This article is published in the September 2009 issue.

Engaging High School Students in Interdisciplinary Studies


Expanding the Pipeline

Introduction

The United States and Canada have been facing a reduction in enrollments in computer science courses and a drop in the number of offerings of high school courses in computing and related subjects.

In this report, we will discuss a recent attempt to reinvigorate the stream of high school students interested in this topic. We hope that more students will become interested in computer science if they can pursue interesting applications than if they are only learning to program for its own sake. With this goal in mind, the North American Computational Linguistics Olympiad (NACLO, http://www.cs.cmu.edu) has been held in the United States and Canada since 2007. Its purpose is to attract high school students to studies and careers that involve linguistics, computation, and human language technologies. Problems are self-contained and can be solved without special, pre-existing knowledge. The contest is targeted at high school students, but middle school students are also invited to participate.

Problem Design

NACLO includes problems in both traditional linguistics and computational linguistics. The traditional problems are in the style of the International Linguistics Olympiad (ILO) and include deciphering texts in lesser-known languages (such as Aymara from Bolivia, Hmong from Cambodia, and Huishu from India), as well as number, kinship, and calendar systems. We have collaborated closely with colleagues in linguistics departments to collect original problems in this genre.

The computational linguistics problems are the most innovative component of the contest. Since both of us are computational linguists, we have been able to engage a number of colleagues in suggesting problems as well as drawing from the literature. So far, we have included problems in parsing, optical character recognition, text summarization, information answering, spelling correction, lexical acquisition, speech processing, and finite state automata.

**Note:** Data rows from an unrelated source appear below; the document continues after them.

(** * Chess robot controller (app_v2.py): model and verified properties

    The controller moves one chess piece: it validates two board
    coordinates, loads the named instruction sequences of [command.json]
    and replays a fixed eleven-stage plan against the robot's tool server.

    The development follows the source file top to bottom:
    - Python values: strings, [str(int)], case mapping, dict literals;
    - [POSITION_DATA], [create_home_sequence], [validate_position];
    - the effects (console, tool server, clock, configuration file) as a
      state-and-exception monad over an explicit [world];
    - [execute_robot_sequence], [execute_command_sequence],
      [move_chess_piece], [main] and the [__main__] block;
    - the vocabulary of the properties (coordinates, the validator's rules
      as specified, the actions of a run, failed requests);
    - the properties, one section per topic. *)

From Stdlib Require Import Ascii String ZArith QArith DecimalString.
From stdpp Require Import gmap strings list fin_maps.

Local Open Scope string_scope.
Local Open Scope list_scope.
Local Open Scope Z_scope.

(** ** Python strings

    A [str] is modelled as a [string] with one [ascii] per character, which
    is exact for ASCII text; every literal compared against in the source is
    ASCII. *)

Module Py.

(** [len(s)]. *)
Definition len (s : string) : nat := String.length s.

(** [s[i]]: the one-character string at index [i]. Python raises
    [IndexError] out of range; both uses in the source are guarded by
    [len(position) != 2], and out of range this gives the empty string. *)
Definition item (s : string) (i : nat) : string := String.substring i 1 s.

(** [sub in s] on strings: [sub] occurs in [s] as a substring. *)
Fixpoint contains (sub s : string) : bool :=
  String.prefix sub s ||
  match s with
  | EmptyString => false
  | String _ rest => contains sub rest
  end.

(** [str(n)] for an [int]. *)
Definition str (n : Z) : string := NilZero.string_of_int (Z.to_int n).

Definition lower_char (c : ascii) : ascii :=
  let n := nat_of_ascii c in
  if (65 <=? n)%nat && (n <=? 90)%nat then ascii_of_nat (n + 32) else c.

Definition upper_char (c : ascii) : ascii :=
  let n := nat_of_ascii c in
  if (97 <=? n)%nat && (n <=? 122)%nat then ascii_of_nat (n - 32) else c.

Fixpoint map_chars (f : ascii -> ascii) (s : string) : string :=
  match s with
  | EmptyString => EmptyString
  | String c rest => String (f c) (map_chars f rest)
  end.

(** [s.lower()] and [s.upper()]. *)
Definition lower : string -> string := map_chars lower_char.
Definition upper : string -> string := map_chars upper_char.

(** [s * n] and [sep.join(parts)]. *)
Fixpoint repeat (s : string) (n : nat) : string :=
  match n with
  | O => EmptyString
  | S n' => s +:+ repeat s n'
  end.

Fixpoint join (sep : string) (parts : list string) : string :=
  match parts with
  | [] => EmptyString
  | [p] => p
  | p :: rest => p +:+ sep +:+ join sep rest
  end.

(** The newline character written [\n] in the source. *)
Definition nl : string := String (ascii_of_nat 10) EmptyString.

(** A dict literal [{k1: v1, k2: v2, ...}]: entries are stored left to
    right, so a repeated key keeps its last value. *)
Definition dict {V} (entries : list (string * V)) : gmap string V :=
  foldl (fun m kv => <[kv.1 := kv.2]> m) ∅ entries.

End Py.

(** ** The position table *)

Record PositionEntry := { forward : Z; rotation : Z }.

Definition entry (f r : Z) : PositionEntry := {| forward := f; rotation := r |}.

Definition position_entries : list (string * PositionEntry) := [
  (* Column A (left edge, 90 degrees left rotation) *)
  ("a8", entry 30 (-90)); ("a7", entry 70 (-90)); ("a6", entry 120 (-90));
  ("a5", entry 150 (-90)); ("a4", entry 180 (-90)); ("a3", entry 210 (-90));
  ("a2", entry 240 (-90)); ("a1", entry 270 (-90));
  (* Column B (45 degrees left rotation) *)
  ("b8", entry 42 (-45)); ("b7", entry 98 (-45)); ("b6", entry 169 (-45));
  ("b5", entry 212 (-45)); ("b4", entry 254 (-45)); ("b3", entry 297 (-45));
  ("b2", entry 339 (-45)); ("b1", entry 382 (-45));
  (* Column C (22 degrees left rotation) *)
  ("c8", entry 32 (-22)); ("c7", entry 76 (-22)); ("c6", entry 130 (-22));
  ("c5", entry 163 (-22)); ("c4", entry 195 (-22)); ("c3", entry 228 (-22));
  ("c2", entry 260 (-22)); ("c1", entry 292 (-22));
  (* Column D (no rotation, robot aligned) *)
  ("d8", entry 30 0); ("d7", entry 70 0); ("d6", entry 120 0);
  ("d5", entry 150 0); ("d4", entry 180 0); ("d3", entry 210 0);
  ("d2", entry 240 0); ("d1", entry 270 0);
  (* Column E (22 degrees right rotation) *)
  ("e8", entry 32 22); ("e7", entry 76 22); ("e6", entry 130 22);
  ("e5", entry 163 22); ("e4", entry 195 22); ("e3", entry 228 22);
  ("e2", entry 260 22); ("e1", entry 292 22);
  (* Column F (45 degrees right rotation) *)
  ("f8", entry 42 45); ("f7", entry 98 45); ("f6", entry 169 45);
  ("f5", entry 212 45); ("f4", entry 254 45); ("f3", entry 297 45);
  ("f2", entry 339 45); ("f1", entry 382 45);
  (* Column G (67 degrees right rotation) *)
  ("g8", entry 78 67); ("g7", entry 179 67); ("g6", entry 307 67);
  ("g5", entry 384 67); ("g4", entry 461 67); ("g3", entry 538 67);
  ("g2", entry 614 67); ("g1", entry 691 67);
  (* Column H (90 degrees right rotation) *)
  ("h8", entry 30 90); ("h7", entry 70 90); ("h6", entry 120 90);
  ("h5", entry 150 90); ("h4", entry 180 90); ("h3", entry 210 90);
  ("h2", entry 240 90); ("h1", entry 270 90)
].

Definition POSITION_DATA : gmap string PositionEntry := Py.dict position_entries.

(** ** Instructions and sequences

    A step of a sequence is a JSON object read through the keys ["wait"],
    ["tool"] and ["args"]; a key that is absent is [None]. The argument
    mapping is passed to the tool server as it is. *)

Definition arguments := list (string * string).

Record step := {
  wait : option Q;
  tool : option string;
  args : option arguments
}.

Definition sequence := list step.

(** [{"tool": t, "args": a}] *)
Definition tool_step (t : string) (a : arguments) : step :=
  {| wait := None; tool := Some t; args := Some a |}.

(** [{"wait": s}] *)
Definition wait_step (s : Q) : step :=
  {| wait := Some s; tool := None; args := None |}.

(** ** create_home_sequence *)

Definition create_home_sequence (forward_distance rotation_angle : Z) : sequence :=
  let rotation_reset := if negb (rotation_angle =? 0) then - rotation_angle else 0 in
  let home_sequence := [
    tool_step "move_robot" [("move_gripper_up_mm", "50")];
    tool_step "move_robot" [("tilt_gripper_down_angle", "-80")];
    tool_step "move_robot" [("move_gripper_up_mm", "-75")];
    tool_step "move_robot" [("move_gripper_forward_mm", "-" +:+ Py.str forward_distance)]
  ] in
  (* Add rotation reset if needed *)
  if negb (rotation_reset =? 0)
  then home_sequence ++
       [tool_step "move_robot" [("rotate_robot_right_angle", Py.str rotation_reset)]]
  else home_sequence.

(** ** validate_position *)

Definition validate_position (position : string) : bool * string :=
  if negb (Py.len position =? 2)%nat then
    (false, "Invalid position format. Use format like 'd7', 'e5', etc.")
  else if negb (Py.contains (Py.item position 0) "abcdefgh") then
    (false, "Invalid column '" +:+ Py.item position 0 +:+ "'. Must be a-h.")
  else if negb (Py.contains (Py.item position 1) "12345678") then
    (false, "Invalid row '" +:+ Py.item position 1 +:+ "'. Must be 1-8.")
  else if negb (bool_decide (is_Some (POSITION_DATA !! position))) then
    (false, "Position '" +:+ position +:+ "' not available in position data.")
  else
    (true, "Valid").

(** ** Effects

    The program talks to three things: the console, the tool server it
    spawns for every sequence, and the file [command.json]. They are the
    fields of [world]. The server is an oracle: [server w n] is the outcome
    of the [n]-th request made to it, so every behaviour of the remote side
    (answers, failures, a user interrupt while waiting) is some [server]. *)

Inductive exn :=
| KeyboardInterrupt
| Exception (message : string).

Inductive outcome :=
| Returns (result : string)
| Fails (message : string)
| Interrupted.

Inductive request :=
| Spawn                                        (* entering stdio_client / ClientSession *)
| Initialize                                   (* session.initialize() *)
| CallTool (name : string) (a : arguments).    (* session.call_tool(name, arguments=a) *)

Inductive event :=
| Request (r : request) (o : outcome)
| Sleep (seconds : Q)                          (* asyncio.sleep *)
| Close.                                       (* leaving the async with blocks *)

(** A printed line keeps the parts of its f-string: literal text and
    strings as [Text], a number of seconds and an argument mapping as the
    values themselves. *)
Inductive piece :=
| Text (s : string)
| Seconds (q : Q)
| Mapping (a : arguments).

Definition line := list piece.

Inductive file :=
| Missing                                      (* open raises FileNotFoundError *)
| Malformed                                    (* json.load raises JSONDecodeError *)
| Json (commands : gmap string sequence).

Record world := {
  command_json : file;
  server : nat -> outcome;
  requests : nat;
  trace : list event;
  console : list line
}.

Definition log_line (l : line) (w : world) : world :=
  {| command_json := command_json w; server := server w; requests := requests w;
     trace := trace w; console := console w ++ [l] |}.

Definition log_event (e : event) (w : world) : world :=
  {| command_json := command_json w; server := server w; requests := requests w;
     trace := trace w ++ [e]; console := console w |}.

Definition next_request (w : world) : world :=
  {| command_json := command_json w; server := server w; requests := S (requests w);
     trace := trace w; console := console w |}.

Inductive result (A : Type) :=
| Ok (a : A)
| Raise (e : exn).
Arguments Ok {A} a.
Arguments Raise {A} e.

Definition M (A : Type) : Type := world -> result A * world.

Definition ret {A} (a : A) : M A := fun w => (Ok a, w).

Definition bind {A B} (m : M A) (k : A -> M B) : M B :=
  fun w =>
    match m w with
    | (Ok a, w') => k a w'
    | (Raise e, w') => (Raise e, w')
    end.

Definition raise {A} (e : exn) : M A := fun w => (Raise e, w).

All 33 problems used in the three editions of NACLO have been entirely self-contained. Since linguistics and language technologies are not taught in high schools (unlike the subjects of the other five major international Olympiads in Mathematics, Physics, Chemistry, Informatics, and Biology), we could not and did not expect students to have any prior preparation. Instead, our problems, while requiring some intuition about language (in general; not any particular language), can be solved by logical and algorithmic thinking alone. The specific skills needed, for both the traditional and computational problems, are search space formulation, search, data abstraction, dealing with incomplete and contradictory evidence, generalization, and so on.

Participation in NACLO

The contest consists of two rounds each year: an open round and an invitational round. Table 1 shows the number of participants in each of the last three years. The participants in NACLO have come from almost 30 states and several Canadian provinces. We estimate that about 49 percent of the participants are female. The top participants have come in roughly equal numbers from public schools and from private schools.

Table 1: Statistics about the First Three Years of NACLO

Year Open round participants Invitational round participants Number of sites Performance at the ILO Best individual student at the ILO
2007 195 n/a 3 univs, 20 schools 4 prizes Adam Hesterberg from Garfield HS, Seattle, WA
2008 763 115 12 univs, 30 schools 11 prizes Hanzhi Zhu from Shrewsbury HS, Mass.
2009 1,080 135 27 univs, 65 schools 7 prizes Rebecca Jacobs from Harvard-Westlake HS, Los Angeles, CA

The contest consists of two rounds each year: an open round and an invitational round. Table 1 shows the number of participants in each of the last three years. The participants in NACLO have come from almost 30 states and several Canadian provinces. We estimate that about 49 percent of the participants are female. The top participants have come in roughly equal numbers from public schools and from private schools.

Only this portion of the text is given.